◆ **What to produce**
Only one stretch of the records below is wanted: the lines from the one holding "(exists e, GetIBCV2Config r (GetDestinationChainID" through the one holding "[AckBatchSize o; AckBatchTimeout". Return it exactly, both ends included.

◆ **Record excerpts**
____________

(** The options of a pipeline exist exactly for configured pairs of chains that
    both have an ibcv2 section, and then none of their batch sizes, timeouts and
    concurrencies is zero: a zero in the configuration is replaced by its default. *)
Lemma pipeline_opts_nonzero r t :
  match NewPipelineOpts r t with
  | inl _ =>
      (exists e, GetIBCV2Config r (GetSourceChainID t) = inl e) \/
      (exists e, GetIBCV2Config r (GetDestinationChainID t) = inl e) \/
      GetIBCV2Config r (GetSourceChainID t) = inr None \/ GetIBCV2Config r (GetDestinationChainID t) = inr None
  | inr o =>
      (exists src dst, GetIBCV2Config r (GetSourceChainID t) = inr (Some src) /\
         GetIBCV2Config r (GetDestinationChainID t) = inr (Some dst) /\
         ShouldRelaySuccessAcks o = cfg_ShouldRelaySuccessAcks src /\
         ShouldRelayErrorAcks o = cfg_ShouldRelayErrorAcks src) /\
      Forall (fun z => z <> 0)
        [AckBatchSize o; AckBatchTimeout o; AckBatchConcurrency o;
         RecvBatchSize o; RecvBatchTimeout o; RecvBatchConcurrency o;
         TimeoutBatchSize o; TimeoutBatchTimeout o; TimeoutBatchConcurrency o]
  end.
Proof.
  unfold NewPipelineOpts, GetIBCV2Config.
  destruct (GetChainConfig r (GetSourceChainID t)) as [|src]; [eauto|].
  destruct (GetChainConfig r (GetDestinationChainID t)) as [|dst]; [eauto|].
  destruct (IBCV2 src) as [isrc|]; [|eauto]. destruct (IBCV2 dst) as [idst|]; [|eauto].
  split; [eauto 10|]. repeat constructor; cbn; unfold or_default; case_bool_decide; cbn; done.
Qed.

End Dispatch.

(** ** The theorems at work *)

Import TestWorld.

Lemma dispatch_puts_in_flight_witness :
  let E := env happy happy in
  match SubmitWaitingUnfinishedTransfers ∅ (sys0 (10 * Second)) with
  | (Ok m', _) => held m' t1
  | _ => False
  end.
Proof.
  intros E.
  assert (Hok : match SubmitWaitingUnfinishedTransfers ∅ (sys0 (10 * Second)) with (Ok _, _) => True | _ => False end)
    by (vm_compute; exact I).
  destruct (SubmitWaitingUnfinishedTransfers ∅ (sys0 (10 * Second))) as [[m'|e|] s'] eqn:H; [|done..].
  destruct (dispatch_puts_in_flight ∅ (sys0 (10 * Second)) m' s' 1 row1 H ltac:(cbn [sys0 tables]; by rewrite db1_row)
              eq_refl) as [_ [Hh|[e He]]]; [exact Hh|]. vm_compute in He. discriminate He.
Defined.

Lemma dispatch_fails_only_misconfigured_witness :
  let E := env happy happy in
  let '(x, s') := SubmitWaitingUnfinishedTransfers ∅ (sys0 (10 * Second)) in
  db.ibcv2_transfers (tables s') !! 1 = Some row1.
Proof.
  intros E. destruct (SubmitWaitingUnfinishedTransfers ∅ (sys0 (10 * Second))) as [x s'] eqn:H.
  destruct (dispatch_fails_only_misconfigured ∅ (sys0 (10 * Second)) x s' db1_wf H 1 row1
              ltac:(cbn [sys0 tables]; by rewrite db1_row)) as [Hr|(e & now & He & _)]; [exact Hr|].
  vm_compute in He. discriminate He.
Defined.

____________

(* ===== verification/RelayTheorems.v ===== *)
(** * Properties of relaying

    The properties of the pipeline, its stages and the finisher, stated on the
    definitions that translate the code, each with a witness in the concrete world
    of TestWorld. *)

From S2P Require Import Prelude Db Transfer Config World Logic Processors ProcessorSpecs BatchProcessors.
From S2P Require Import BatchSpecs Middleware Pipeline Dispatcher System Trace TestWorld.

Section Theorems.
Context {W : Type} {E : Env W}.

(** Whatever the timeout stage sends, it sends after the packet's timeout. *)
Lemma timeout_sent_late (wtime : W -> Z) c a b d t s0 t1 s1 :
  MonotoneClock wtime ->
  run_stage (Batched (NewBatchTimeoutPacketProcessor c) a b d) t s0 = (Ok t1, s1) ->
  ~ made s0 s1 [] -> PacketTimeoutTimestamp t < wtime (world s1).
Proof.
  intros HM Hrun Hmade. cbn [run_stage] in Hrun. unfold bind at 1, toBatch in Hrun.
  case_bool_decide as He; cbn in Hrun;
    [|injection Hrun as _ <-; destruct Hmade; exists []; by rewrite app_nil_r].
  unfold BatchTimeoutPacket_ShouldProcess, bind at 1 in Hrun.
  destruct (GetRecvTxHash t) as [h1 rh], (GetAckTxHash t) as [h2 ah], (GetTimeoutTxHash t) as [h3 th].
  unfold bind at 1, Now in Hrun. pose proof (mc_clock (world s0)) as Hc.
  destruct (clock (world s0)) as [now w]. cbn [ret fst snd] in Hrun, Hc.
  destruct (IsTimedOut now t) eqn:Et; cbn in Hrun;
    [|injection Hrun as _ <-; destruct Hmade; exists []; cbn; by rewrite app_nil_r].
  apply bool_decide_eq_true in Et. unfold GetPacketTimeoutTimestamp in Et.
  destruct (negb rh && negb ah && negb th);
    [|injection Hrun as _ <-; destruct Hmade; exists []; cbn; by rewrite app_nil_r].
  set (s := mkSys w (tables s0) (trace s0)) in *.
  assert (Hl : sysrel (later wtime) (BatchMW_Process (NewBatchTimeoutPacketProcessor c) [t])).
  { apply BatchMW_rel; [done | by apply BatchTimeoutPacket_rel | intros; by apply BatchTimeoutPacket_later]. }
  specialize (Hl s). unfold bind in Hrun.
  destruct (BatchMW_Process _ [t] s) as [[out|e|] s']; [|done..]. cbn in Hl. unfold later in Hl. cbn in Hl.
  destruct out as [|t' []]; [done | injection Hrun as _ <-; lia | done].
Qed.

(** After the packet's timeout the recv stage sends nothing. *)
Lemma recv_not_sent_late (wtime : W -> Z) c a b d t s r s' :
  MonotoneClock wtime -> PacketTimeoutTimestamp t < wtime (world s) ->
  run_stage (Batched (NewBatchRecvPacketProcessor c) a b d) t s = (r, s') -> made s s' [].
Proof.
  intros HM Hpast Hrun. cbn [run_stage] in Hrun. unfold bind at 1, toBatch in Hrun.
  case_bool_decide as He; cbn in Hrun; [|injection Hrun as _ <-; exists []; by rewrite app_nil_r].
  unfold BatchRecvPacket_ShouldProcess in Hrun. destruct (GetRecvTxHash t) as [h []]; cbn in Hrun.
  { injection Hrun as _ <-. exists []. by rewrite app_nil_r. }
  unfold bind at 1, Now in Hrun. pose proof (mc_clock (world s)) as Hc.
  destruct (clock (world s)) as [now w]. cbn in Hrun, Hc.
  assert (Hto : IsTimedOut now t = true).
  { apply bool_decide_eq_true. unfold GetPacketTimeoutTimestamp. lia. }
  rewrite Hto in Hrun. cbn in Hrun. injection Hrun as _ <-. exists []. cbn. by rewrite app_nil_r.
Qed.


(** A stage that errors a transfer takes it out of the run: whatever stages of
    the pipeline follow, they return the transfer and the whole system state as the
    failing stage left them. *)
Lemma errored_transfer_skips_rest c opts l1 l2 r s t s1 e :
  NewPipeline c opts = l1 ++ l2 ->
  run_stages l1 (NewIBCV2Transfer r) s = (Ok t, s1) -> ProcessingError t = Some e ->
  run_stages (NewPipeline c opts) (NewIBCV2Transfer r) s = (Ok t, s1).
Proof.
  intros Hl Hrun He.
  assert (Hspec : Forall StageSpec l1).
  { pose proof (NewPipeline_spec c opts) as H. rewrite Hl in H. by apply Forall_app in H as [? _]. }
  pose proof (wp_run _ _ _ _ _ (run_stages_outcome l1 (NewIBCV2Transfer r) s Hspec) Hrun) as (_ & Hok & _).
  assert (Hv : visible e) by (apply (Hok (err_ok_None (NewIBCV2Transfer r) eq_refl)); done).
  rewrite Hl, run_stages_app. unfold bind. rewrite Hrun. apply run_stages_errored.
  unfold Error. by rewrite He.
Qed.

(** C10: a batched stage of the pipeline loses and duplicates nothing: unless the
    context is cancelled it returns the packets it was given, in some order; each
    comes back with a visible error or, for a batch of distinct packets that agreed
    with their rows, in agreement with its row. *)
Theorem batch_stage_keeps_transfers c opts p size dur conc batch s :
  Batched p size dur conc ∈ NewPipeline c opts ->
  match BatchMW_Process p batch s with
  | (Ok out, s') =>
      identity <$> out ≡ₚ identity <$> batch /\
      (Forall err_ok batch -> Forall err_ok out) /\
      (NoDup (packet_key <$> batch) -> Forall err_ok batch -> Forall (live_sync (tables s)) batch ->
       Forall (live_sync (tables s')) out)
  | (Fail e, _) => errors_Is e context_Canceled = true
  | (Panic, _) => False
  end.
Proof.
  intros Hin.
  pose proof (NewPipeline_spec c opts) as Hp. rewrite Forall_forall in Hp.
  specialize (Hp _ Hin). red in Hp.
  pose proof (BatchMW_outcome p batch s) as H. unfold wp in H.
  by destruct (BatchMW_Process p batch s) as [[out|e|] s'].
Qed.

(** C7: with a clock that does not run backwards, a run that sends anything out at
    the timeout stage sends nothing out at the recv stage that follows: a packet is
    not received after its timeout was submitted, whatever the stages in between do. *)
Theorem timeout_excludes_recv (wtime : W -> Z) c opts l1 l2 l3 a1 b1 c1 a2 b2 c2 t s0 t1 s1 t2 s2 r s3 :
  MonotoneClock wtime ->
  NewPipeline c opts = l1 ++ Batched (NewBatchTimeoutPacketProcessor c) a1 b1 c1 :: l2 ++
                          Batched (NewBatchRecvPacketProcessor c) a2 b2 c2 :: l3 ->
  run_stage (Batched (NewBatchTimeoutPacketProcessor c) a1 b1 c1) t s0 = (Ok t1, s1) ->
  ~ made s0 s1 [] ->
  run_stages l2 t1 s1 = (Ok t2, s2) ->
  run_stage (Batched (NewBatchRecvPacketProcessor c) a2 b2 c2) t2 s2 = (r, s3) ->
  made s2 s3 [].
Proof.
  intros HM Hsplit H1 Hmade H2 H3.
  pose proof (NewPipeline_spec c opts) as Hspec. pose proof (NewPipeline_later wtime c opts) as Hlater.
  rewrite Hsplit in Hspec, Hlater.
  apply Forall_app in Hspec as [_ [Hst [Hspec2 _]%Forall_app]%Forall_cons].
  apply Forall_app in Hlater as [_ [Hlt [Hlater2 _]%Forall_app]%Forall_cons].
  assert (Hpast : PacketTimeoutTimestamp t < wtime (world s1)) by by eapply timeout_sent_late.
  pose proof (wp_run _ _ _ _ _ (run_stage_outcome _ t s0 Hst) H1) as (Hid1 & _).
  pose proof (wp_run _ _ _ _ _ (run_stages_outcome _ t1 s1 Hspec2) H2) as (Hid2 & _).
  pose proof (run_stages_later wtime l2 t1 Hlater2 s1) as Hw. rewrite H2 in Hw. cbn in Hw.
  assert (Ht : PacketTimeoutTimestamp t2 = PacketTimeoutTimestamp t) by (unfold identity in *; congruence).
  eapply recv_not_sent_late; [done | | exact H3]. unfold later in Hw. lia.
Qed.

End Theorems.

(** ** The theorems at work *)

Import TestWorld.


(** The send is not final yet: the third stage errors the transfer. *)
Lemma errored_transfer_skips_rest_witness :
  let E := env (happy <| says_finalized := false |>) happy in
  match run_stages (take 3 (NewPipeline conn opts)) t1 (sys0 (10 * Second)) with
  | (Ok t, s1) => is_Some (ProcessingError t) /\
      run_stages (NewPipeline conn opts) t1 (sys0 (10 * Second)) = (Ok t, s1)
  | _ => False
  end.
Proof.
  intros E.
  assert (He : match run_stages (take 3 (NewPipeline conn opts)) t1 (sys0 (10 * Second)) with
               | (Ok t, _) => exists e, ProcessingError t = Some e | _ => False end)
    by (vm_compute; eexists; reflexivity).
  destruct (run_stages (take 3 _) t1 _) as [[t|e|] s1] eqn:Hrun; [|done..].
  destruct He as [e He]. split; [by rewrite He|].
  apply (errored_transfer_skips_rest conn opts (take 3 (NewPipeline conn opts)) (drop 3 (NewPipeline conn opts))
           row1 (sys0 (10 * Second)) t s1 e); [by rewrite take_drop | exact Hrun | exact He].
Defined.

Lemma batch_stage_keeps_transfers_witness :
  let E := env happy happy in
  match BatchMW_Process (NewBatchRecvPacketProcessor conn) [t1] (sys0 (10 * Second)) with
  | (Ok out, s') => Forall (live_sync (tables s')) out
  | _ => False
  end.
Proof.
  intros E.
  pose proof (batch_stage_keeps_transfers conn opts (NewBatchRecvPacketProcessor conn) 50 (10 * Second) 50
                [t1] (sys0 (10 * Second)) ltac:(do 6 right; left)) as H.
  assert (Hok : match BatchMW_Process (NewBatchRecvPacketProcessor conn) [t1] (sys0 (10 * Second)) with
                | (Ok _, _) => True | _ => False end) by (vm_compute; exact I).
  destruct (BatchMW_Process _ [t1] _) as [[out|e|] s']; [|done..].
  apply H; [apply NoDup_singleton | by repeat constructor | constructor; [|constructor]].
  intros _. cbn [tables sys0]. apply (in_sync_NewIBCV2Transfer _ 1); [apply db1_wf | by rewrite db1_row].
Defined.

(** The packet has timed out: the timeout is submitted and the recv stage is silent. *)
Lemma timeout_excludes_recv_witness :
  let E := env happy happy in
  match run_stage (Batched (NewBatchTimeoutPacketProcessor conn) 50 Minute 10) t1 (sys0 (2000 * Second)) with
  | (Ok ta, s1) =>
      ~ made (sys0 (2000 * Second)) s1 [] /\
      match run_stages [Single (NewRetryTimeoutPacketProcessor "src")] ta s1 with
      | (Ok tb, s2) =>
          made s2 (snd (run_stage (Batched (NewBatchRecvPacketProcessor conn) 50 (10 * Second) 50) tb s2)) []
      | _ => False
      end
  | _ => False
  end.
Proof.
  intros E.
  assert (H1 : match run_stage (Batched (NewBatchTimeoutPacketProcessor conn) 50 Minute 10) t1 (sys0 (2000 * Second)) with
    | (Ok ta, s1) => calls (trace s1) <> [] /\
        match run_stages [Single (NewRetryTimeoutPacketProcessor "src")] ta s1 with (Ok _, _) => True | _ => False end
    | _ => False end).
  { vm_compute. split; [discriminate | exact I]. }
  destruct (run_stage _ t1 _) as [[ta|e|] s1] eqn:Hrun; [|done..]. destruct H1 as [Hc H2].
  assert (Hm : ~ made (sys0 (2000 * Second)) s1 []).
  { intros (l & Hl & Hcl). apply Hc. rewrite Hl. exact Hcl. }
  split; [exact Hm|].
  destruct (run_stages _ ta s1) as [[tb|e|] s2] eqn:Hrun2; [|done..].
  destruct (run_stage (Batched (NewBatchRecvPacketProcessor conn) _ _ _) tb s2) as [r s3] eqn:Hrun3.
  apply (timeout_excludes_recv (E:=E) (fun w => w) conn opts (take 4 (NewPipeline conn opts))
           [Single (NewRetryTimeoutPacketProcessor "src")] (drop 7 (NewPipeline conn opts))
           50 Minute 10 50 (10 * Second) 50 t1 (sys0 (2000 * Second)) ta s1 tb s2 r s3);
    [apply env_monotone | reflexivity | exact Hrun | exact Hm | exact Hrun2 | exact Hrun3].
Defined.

____________

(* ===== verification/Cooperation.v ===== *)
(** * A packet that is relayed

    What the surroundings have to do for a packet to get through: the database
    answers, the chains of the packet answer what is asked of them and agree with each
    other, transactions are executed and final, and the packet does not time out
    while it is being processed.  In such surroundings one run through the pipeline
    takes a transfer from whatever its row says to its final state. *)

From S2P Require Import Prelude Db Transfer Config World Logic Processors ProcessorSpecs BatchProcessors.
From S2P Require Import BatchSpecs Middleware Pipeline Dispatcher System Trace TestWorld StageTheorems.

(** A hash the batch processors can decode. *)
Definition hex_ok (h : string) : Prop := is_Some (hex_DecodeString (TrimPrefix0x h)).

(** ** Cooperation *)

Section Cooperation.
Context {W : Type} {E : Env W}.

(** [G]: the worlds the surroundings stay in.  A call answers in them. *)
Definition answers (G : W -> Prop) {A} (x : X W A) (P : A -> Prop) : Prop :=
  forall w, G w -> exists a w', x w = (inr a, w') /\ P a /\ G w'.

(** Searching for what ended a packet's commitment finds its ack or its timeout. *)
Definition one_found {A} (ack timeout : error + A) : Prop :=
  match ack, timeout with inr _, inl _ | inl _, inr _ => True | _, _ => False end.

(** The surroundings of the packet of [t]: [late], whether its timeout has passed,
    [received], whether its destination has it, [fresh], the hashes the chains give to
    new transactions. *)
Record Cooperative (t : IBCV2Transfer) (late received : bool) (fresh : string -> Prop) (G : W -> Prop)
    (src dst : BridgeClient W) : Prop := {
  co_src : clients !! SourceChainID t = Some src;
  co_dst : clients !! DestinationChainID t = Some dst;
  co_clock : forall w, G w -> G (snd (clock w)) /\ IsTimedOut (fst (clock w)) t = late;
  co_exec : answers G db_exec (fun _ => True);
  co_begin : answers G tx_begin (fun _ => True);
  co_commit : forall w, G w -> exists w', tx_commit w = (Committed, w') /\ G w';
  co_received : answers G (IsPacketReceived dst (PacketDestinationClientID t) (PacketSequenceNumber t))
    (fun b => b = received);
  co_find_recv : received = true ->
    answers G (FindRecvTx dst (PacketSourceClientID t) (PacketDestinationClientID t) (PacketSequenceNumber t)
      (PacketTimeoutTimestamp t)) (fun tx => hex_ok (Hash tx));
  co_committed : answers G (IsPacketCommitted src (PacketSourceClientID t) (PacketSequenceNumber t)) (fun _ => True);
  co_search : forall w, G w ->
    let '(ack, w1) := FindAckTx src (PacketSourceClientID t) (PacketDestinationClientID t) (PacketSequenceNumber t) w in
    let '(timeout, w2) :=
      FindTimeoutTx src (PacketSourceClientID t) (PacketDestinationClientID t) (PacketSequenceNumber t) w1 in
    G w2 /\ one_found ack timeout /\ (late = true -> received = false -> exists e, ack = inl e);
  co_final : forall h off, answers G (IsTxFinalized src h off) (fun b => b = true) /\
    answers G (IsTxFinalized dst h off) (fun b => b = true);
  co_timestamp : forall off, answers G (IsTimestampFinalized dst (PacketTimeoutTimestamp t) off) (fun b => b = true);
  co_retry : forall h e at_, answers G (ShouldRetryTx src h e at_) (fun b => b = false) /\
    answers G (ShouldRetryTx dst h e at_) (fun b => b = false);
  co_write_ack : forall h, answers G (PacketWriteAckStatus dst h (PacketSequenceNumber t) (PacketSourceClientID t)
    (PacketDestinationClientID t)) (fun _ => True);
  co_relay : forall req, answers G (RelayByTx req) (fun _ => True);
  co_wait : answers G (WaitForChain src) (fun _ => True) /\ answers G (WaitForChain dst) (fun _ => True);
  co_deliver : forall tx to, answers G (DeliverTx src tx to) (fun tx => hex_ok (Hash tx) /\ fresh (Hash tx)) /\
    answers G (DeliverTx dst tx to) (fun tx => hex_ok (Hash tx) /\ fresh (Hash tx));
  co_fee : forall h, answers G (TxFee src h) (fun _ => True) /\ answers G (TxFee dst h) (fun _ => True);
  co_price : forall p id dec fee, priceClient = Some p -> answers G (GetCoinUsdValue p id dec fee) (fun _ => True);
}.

____________

◆ **Written response**
      (exists e, GetIBCV2Config r (GetDestinationChainID t) = inl e) \/
      GetIBCV2Config r (GetSourceChainID t) = inr None \/ GetIBCV2Config r (GetDestinationChainID t) = inr None
  | inr o =>
      (exists src dst, GetIBCV2Config r (GetSourceChainID t) = inr (Some src) /\
         GetIBCV2Config r (GetDestinationChainID t) = inr (Some dst) /\
         ShouldRelaySuccessAcks o = cfg_ShouldRelaySuccessAcks src /\
         ShouldRelayErrorAcks o = cfg_ShouldRelayErrorAcks src) /\
      Forall (fun z => z <> 0)
        [AckBatchSize o; AckBatchTimeout o; AckBatchConcurrency o;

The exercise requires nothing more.